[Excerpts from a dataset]
(* ===== verification/Syscall.v ===== *)
(** * System calls: [userprog/syscall.c]

    The state of a call is the machine of [Loader], the open files of the
    process and the console.  A call returns to the user with or without a
    value, ends the process or the system, or goes on in [process_execute] or
    [process_wait].  The functions of [filesys.c] and [directory.c], which the
    repository does not have, are parameters, and so is the keyboard.  A field
    that [malloc] leaves uninitialised has the value [junk]. *)

From S2P Require Import Prelude ListModel Bytes CString Page FsModel Loader.

(** ** State and outcomes *)

Record file_process := FileProcess { fp_file : Z; fp_dir : Z; fp_fd : Z; fp_is_dir : bool }.

Record task := Task {
  t_machine : machine;
  file_list : list file_process;
  next_fd : Z;
  typed : nat;
  printed : list Z
}.

Inductive outcome :=
  | Returned (eax : Z)
  | NoValue
  | Exited (status : Z)
  | Halted
  | Executing (cmd_line : Z)
  | Waiting (pid : Z).

(** A computation that may end the call: [inl] is the end. *)
Abbreviation T := (M task).
Definition X (A : Type) : Type := T (outcome + A).

Definition ret {A} (a : A) : X A := mret (inr a).
Definition stop {A} (o : outcome) : X A := mret (inl o).
Definition bindX {A B} (c : X A) (k : A -> X B) : X B :=
  fun s => match c s with
           | Ok (inl o, t) => Ok (inl o, t)
           | Ok (inr a, t) => k a t
           | Err e => Err e
           end.
Definition liftX {A} (c : T A) : X A := fun s =>
  match c s with Ok (a, t) => Ok (inr a, t) | Err e => Err e end.

Declare Scope call_scope.
Delimit Scope call_scope with call.
Notation "x <~ c ; k" := (bindX c (fun x => k)) (at level 20, c at level 100, k at level 200, right associativity) : call_scope.
Notation "c ;~ k" := (bindX c (fun _ => k)) (at level 100, k at level 200, right associativity) : call_scope.
Open Scope call_scope.

Definition on_machine {A} (c : P A) : T A := fun s =>
  match c (t_machine s) with
  | Ok (a, t) => Ok (a, Task t (file_list s) (next_fd s) (typed s) (printed s))
  | Err e => Err e
  end.

Definition set_file_list (l : list file_process) (s : task) : task :=
  Task (t_machine s) l (next_fd s) (typed s) (printed s).

Definition ERROR : Z := -1.
Definition STDIN_FILENO : Z := 0.
Definition STDOUT_FILENO : Z := 1.

Section Syscall.
Context (filesys_create : Z -> Z -> bool -> P bool) (filesys_remove filesys_chdir filesys_mkdir : Z -> P bool).
Context (filesys_open : Z -> P Z) (dir_close : Z -> P unit) (dir_readdir : Z -> Z -> P bool) (dir_get_inode : Z -> P Z).
Context (key : nat -> Z) (junk : Z) (depth : nat) (pagedir : Z).

(** ** Pointers from the user *)

Definition is_valid_ptr (vaddr : Z) : X unit :=
  if negb (is_user_vaddr vaddr) then stop (Exited ERROR) else ret tt.

Definition get_kernel_ptr (vaddr : Z) : X Z :=
  is_valid_ptr vaddr ;~
  ptr <~ liftX (on_machine (on_vm (pagedir_get_page pagedir vaddr)));
  if ptr =? NULL then stop (Exited ERROR) else ret ptr.

(** A load of the kernel from an address of either half of memory. *)
Definition load_va (a : Z) : P Z :=
  if is_user_vaddr a then
    k ← on_vm (pagedir_get_page pagedir a);
    if k =? NULL then fail EFault else on_data (load k)
  else on_data (load a).

Definition load_int (ld : Z -> P Z) (a : Z) : P Z :=
  b0 ← ld a; b1 ← ld (a + 1); b2 ← ld (a + 2); b3 ← ld (a + 3);
  mret (s32 (b0 + 256 * b1 + 65536 * b2 + 16777216 * b3)).

Fixpoint get_arg_loop (n : nat) (esp counter : Z) : X (list Z) :=
  match n with
  | O => ret []
  | S n =>
      let ptr := u32 (esp + 4 * (counter + 1)) in
      is_valid_ptr ptr ;~
      a <~ liftX (on_machine (load_int load_va ptr));
      rest <~ get_arg_loop n esp (counter + 1);
      ret (a :: rest)
  end.

Definition get_arg (esp : Z) (arg_num : nat) : X (list Z) := get_arg_loop arg_num esp 0.

Fixpoint is_valid_string (fuel : nat) (str : Z) : X unit :=
  match fuel with
  | O => fail EFuel
  | S fuel =>
      k <~ get_kernel_ptr str;
      c <~ liftX (on_machine (on_data (load k)));
      if negb (c =? 0) then is_valid_string fuel (u32 (str + 1)) else ret tt
  end.

Fixpoint is_valid_buffer_loop (n : nat) (temp_buffer : Z) : X unit :=
  match n with
  | O => ret tt
  | S n => is_valid_ptr temp_buffer ;~ is_valid_buffer_loop n (u32 (temp_buffer + 1))
  end.

Definition is_valid_buffer (buffer size : Z) : X unit := is_valid_buffer_loop (Z.to_nat size) buffer.

(** ** Open files *)

Definition find_file (cur_fd : Z) (l : list file_process) : option file_process :=
  List.find (fun fp => fp_fd fp =? cur_fd) l.

(** [None] is the null pointer. *)
Definition get_file (cur_fd : Z) : T (option file_process) := gets (fun s => find_file cur_fd (file_list s)).

Definition add_entry (entry : Z -> file_process) : T Z :=
  fp ← on_machine (on_fs malloc);
  if fp =? 0 then mret ERROR else
  s ← get;
  let fd := next_fd s in
  put (Task (t_machine s) (file_list s ++ [entry fd]) (s32 (fd + 1)) (typed s) (printed s));;
  mret fd.

Definition add_file (f : Z) : T Z := add_entry (fun fd => FileProcess f junk fd false).
Definition add_dir (dir : Z) : T Z := add_entry (fun fd => FileProcess junk dir fd true).

(** [list_remove] of the element that [get_file] found: the first with FD. *)
Fixpoint remove_fd (fd : Z) (l : list file_process) : list file_process :=
  match l with
  | [] => []
  | fp :: l => if fp_fd fp =? fd then l else fp :: remove_fd fd l
  end.

Definition sys_close (fd : Z) : T unit :=
  r ← get_file fd;
  match r with
  | None => mret tt
  | Some fp =>
      (if negb (fp_is_dir fp) then on_machine (on_fs (file_close depth (fp_file fp)))
       else on_machine (dir_close (fp_dir fp)));;
      s ← get;
      put (set_file_list (remove_fd fd (file_list s)) s)
  end.

(** [e] moves on before the element is freed. *)
Fixpoint close_all (fps : list file_process) : T unit :=
  match fps with
  | [] => mret tt
  | fp :: fps => sys_close (fp_fd fp);; close_all fps
  end.

Definition close_all_file : T unit := l ← gets file_list; close_all l.

(** ** The calls *)

Definition sys_open (file : Z) : T Z :=
  f ← on_machine (filesys_open file);
  if f =? 0 then mret ERROR else
  sub_dir ← on_machine (on_fs (inode ← file_get_inode f; d ← ld_data inode; mret (is_sub_dir d)));
  if sub_dir : bool then add_dir f else add_file f.

Definition filesize (fd : Z) : T Z :=
  r ← get_file fd;
  match r with
  | None => mret ERROR
  | Some fp => on_machine (on_fs (file_length (fp_file fp)))
  end.

Fixpoint read_keys (n : nat) (buffer : Z) : T unit :=
  match n with
  | O => mret tt
  | S n =>
      s ← get;
      put (Task (t_machine s) (file_list s) (next_fd s) (S (typed s)) (printed s));;
      on_machine (on_data (store buffer (key (typed s))));;
      read_keys n (buffer + 1)
  end.

(** BUFFER is an address of the kernel. *)
Definition sys_read (fd buffer size : Z) : T Z :=
  if fd =? STDIN_FILENO then read_keys (Z.to_nat size) buffer;; mret size else
  r ← get_file fd;
  match r with
  | None => mret ERROR
  | Some fp =>
      d ← on_machine (on_fs (file_read (fp_file fp) (s32 size)));
      on_machine (on_data (copy_in buffer d.2));;
      mret d.1
  end.

Fixpoint load_block (n : nat) (p : Z) : B (list Z) :=
  match n with
  | O => mret []
  | S n => b ← load p; bs ← load_block n (p + 1); mret (b :: bs)
  end.

(** The bytes are fetched before they are written. *)
Definition sys_write (fd buffer size : Z) : T Z :=
  if fd =? STDOUT_FILENO then
    bs ← on_machine (on_data (load_block (Z.to_nat size) buffer));
    s ← get;
    put (Task (t_machine s) (file_list s) (next_fd s) (typed s) (printed s ++ bs));;
    mret size
  else
  r ← get_file fd;
  match r with
  | None => mret ERROR
  | Some fp =>
      if fp_is_dir fp then mret ERROR else
      bs ← on_machine (on_data (load_block (Z.to_nat (s32 size)) buffer));
      on_machine (on_fs (file_write depth (fp_file fp) bs (s32 size)))
  end.

(** [fp->is_dir] is read before FP is tested. *)
Definition sys_seek (fd position : Z) : T unit :=
  r ← get_file fd;
  match r with
  | None => fail EFault
  | Some fp =>
      if fp_is_dir fp then mret tt else on_machine (on_fs (file_seek (fp_file fp) (s32 position)))
  end.

(** There is no statement that returns a value. *)
Definition sys_tell (fd : Z) : T Z :=
  r ← get_file fd;
  match r with
  | None => fail EFault
  | Some fp =>
      if fp_is_dir fp then mret junk else
      on_machine (on_fs (file_tell (fp_file fp)));;
      mret junk
  end.

Definition readdir (fd dir_path : Z) : T bool :=
  r ← get_file fd;
  match r with
  | None => mret false
  | Some fp => if negb (fp_is_dir fp) then mret false else on_machine (dir_readdir (fp_dir fp) dir_path)
  end.

Definition isdir (fd : Z) : T bool :=
  r ← get_file fd; mret (match r with None => false | Some fp => fp_is_dir fp end).

Definition inumber (fd : Z) : T Z :=
  r ← get_file fd;
  match r with
  | None => mret ERROR
  | Some fp =>
      inode ← (if fp_is_dir fp then on_machine (dir_get_inode (fp_dir fp))
               else on_machine (on_fs (file_get_inode (fp_file fp))));
      on_machine (on_fs (inode_get_inumber inode))
  end.

(** ** The handler *)

(** The values of the calls that go to filesys.c. *)
Definition of_bool (b : bool) : Z := if b then 1 else 0.

Definition sys_create (file initial_size : Z) : T bool := on_machine (filesys_create file (u32 initial_size) false).
Definition sys_remove (file : Z) : T bool := on_machine (filesys_remove file).
Definition sys_chdir (dir_path : Z) : T bool := on_machine (filesys_chdir dir_path).
Definition sys_mkdir (dir_path : Z) : T bool := on_machine (filesys_mkdir dir_path).

(** A string argument: checked, and its first byte resolved. *)
Definition string_arg (fuel : nat) (a : Z) : X Z :=
  is_valid_string fuel (u32 a) ;~ get_kernel_ptr (u32 a).

Definition arg (i : nat) (argv : list Z) : Z := nth i argv 0.

Definition eax (c : T Z) : X outcome := v <~ liftX c; ret (Returned (u32 v)).
Definition eax_bool (c : T bool) : X outcome := v <~ liftX c; ret (Returned (of_bool v)).
Definition no_eax (c : T unit) : X outcome := liftX c ;~ ret NoValue.

(** The numbers of [lib/syscall-nr.h] are the positions in its enumeration. *)
Definition dispatch (fuel : nat) (esp number : Z) : X outcome :=
  match number with
  | 0 => stop Halted
  | 1 => argv <~ get_arg esp 1; stop (Exited (arg 0 argv))
  | 2 => argv <~ get_arg esp 1; k <~ string_arg fuel (arg 0 argv); stop (Executing k)
  | 3 => argv <~ get_arg esp 1; stop (Waiting (arg 0 argv))
  | 4 => argv <~ get_arg esp 2; k <~ string_arg fuel (arg 0 argv); eax_bool (sys_create k (arg 1 argv))
  | 5 => argv <~ get_arg esp 1; k <~ string_arg fuel (arg 0 argv); eax_bool (sys_remove k)
  | 6 => argv <~ get_arg esp 1; k <~ string_arg fuel (arg 0 argv); eax (sys_open k)
  | 7 => argv <~ get_arg esp 1; eax (filesize (arg 0 argv))
  | 8 => argv <~ get_arg esp 3; is_valid_buffer (u32 (arg 1 argv)) (u32 (arg 2 argv)) ;~
         k <~ get_kernel_ptr (u32 (arg 1 argv)); eax (sys_read (arg 0 argv) k (u32 (arg 2 argv)))
  | 9 => argv <~ get_arg esp 3; is_valid_buffer (u32 (arg 1 argv)) (u32 (arg 2 argv)) ;~
         k <~ get_kernel_ptr (u32 (arg 1 argv)); eax (sys_write (arg 0 argv) k (u32 (arg 2 argv)))
  | 10 => argv <~ get_arg esp 2; no_eax (sys_seek (arg 0 argv) (u32 (arg 1 argv)))
  | 11 => argv <~ get_arg esp 1; eax (sys_tell (arg 0 argv))
  | 12 => argv <~ get_arg esp 1; no_eax (sys_close (arg 0 argv))
  | 15 => argv <~ get_arg esp 1; k <~ string_arg fuel (arg 0 argv); eax_bool (sys_chdir k)
  | 16 => argv <~ get_arg esp 1; k <~ string_arg fuel (arg 0 argv); eax_bool (sys_mkdir k)
  | 17 => argv <~ get_arg esp 2; k <~ string_arg fuel (arg 1 argv); eax_bool (readdir (arg 0 argv) k)
  | 18 => argv <~ get_arg esp 1; eax_bool (isdir (arg 0 argv))
  | 19 => argv <~ get_arg esp 1; eax (inumber (arg 0 argv))
  | _ => stop (Exited ERROR)
  end.

(** ESP is the stack pointer of the user in the interrupt frame. *)
Definition syscall_handler (fuel : nat) (esp : Z) : T outcome :=
  r ← (k <~ get_kernel_ptr esp;
       number <~ liftX (on_machine (load_int (fun a => on_data (load a)) k));
       dispatch fuel esp number : X outcome);
  mret (match r with inl o => o | inr o => o end).

End Syscall.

- [AIM OF THE TASK]: The answer is the lines above between the line holding "(filesize (arg 0 argv))" and the line holding "k <~ get_kernel_ptr (u32 (arg 1 argv)); eax (sys_write", inclusive, each written out exactly, and no others.

- [YOUR RESPONSE]:
  | 7 => argv <~ get_arg esp 1; eax (filesize (arg 0 argv))
  | 8 => argv <~ get_arg esp 3; is_valid_buffer (u32 (arg 1 argv)) (u32 (arg 2 argv)) ;~
         k <~ get_kernel_ptr (u32 (arg 1 argv)); eax (sys_read (arg 0 argv) k (u32 (arg 2 argv)))
  | 9 => argv <~ get_arg esp 3; is_valid_buffer (u32 (arg 1 argv)) (u32 (arg 2 argv)) ;~
         k <~ get_kernel_ptr (u32 (arg 1 argv)); eax (sys_write (arg 0 argv) k (u32 (arg 2 argv)))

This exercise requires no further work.